Check each line of the data below for the string "indexFrom". Then give the number of lines that have it, without anything else.

= = = = = = =

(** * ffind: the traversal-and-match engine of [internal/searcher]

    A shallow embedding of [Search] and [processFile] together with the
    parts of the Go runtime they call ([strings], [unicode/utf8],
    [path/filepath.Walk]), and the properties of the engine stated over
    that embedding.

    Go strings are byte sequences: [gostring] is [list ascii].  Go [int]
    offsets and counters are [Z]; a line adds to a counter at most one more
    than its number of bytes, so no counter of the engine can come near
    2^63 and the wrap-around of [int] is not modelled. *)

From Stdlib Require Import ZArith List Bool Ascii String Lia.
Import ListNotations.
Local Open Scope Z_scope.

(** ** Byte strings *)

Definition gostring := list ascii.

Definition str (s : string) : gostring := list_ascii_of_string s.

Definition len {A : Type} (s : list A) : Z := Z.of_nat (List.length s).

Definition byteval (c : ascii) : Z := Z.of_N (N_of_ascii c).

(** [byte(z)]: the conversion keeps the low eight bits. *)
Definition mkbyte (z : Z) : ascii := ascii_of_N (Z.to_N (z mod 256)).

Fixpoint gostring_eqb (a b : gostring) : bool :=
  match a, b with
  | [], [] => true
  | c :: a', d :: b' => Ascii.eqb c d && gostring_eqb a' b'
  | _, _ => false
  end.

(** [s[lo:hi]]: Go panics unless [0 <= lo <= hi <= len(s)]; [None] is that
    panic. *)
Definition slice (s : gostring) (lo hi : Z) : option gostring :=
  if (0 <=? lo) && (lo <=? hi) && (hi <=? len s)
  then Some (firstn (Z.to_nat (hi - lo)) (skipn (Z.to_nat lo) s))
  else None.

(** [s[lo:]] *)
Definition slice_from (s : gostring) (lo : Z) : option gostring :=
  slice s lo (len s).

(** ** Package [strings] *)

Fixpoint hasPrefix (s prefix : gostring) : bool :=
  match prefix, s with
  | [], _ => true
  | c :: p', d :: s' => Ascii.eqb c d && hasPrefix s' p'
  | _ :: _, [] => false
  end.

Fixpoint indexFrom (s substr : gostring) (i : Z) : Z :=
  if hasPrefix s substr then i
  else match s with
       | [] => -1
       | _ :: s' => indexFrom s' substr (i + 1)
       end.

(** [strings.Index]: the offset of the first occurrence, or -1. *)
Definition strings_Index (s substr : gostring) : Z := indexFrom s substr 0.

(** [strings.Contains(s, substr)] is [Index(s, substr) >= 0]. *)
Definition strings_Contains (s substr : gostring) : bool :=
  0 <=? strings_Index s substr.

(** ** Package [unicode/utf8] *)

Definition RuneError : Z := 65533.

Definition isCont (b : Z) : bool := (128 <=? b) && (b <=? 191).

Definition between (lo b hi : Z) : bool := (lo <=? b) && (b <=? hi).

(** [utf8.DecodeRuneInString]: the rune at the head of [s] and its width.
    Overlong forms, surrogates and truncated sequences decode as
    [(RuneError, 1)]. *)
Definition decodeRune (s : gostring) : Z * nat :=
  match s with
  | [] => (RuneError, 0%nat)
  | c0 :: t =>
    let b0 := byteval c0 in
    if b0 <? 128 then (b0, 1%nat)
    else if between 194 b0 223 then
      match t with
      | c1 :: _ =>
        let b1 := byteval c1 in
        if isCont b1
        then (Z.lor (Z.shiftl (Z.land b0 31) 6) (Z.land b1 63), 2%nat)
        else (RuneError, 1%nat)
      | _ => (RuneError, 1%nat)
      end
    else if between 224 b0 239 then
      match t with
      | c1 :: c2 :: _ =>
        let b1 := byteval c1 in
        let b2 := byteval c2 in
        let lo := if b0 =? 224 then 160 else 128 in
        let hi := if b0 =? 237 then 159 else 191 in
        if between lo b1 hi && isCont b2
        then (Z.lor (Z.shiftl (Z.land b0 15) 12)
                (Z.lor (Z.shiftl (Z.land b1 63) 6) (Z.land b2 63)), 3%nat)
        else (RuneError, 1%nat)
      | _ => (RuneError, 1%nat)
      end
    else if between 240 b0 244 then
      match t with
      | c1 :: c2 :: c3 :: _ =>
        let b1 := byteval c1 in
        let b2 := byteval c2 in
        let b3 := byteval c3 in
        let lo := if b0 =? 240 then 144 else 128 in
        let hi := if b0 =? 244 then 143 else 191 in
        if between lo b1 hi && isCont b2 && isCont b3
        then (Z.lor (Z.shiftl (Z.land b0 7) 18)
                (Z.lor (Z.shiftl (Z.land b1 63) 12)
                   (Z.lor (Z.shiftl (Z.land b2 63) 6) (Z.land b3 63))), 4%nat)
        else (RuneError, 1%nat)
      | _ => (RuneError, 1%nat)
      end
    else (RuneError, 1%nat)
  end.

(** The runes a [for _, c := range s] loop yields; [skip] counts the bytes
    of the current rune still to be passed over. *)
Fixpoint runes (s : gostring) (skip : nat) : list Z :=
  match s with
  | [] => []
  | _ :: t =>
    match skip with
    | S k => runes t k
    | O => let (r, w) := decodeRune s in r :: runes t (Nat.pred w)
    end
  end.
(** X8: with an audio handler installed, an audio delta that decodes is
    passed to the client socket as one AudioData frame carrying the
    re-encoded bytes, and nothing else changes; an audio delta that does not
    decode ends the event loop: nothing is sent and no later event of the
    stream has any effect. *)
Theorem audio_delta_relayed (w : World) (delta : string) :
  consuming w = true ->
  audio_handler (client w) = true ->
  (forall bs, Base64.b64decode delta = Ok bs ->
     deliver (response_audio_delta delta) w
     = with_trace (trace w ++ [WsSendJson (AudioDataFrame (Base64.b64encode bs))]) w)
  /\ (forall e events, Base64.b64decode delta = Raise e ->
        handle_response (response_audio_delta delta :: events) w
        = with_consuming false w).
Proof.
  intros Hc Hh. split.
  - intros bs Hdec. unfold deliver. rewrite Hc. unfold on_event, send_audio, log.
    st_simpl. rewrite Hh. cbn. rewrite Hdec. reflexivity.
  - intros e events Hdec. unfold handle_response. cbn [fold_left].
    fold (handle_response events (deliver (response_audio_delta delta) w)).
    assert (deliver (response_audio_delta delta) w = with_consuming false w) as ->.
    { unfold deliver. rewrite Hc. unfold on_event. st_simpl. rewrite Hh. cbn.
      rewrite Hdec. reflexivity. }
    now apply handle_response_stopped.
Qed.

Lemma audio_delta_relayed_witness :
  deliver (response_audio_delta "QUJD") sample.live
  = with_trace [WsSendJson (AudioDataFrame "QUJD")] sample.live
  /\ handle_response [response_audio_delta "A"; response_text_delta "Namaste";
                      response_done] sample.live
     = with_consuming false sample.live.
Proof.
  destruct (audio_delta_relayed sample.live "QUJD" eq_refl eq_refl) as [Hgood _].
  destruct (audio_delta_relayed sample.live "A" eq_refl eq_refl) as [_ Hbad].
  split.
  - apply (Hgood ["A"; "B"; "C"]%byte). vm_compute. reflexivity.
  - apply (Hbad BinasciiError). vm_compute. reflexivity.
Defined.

= = = = = = =

• _Response to the exercise_:
3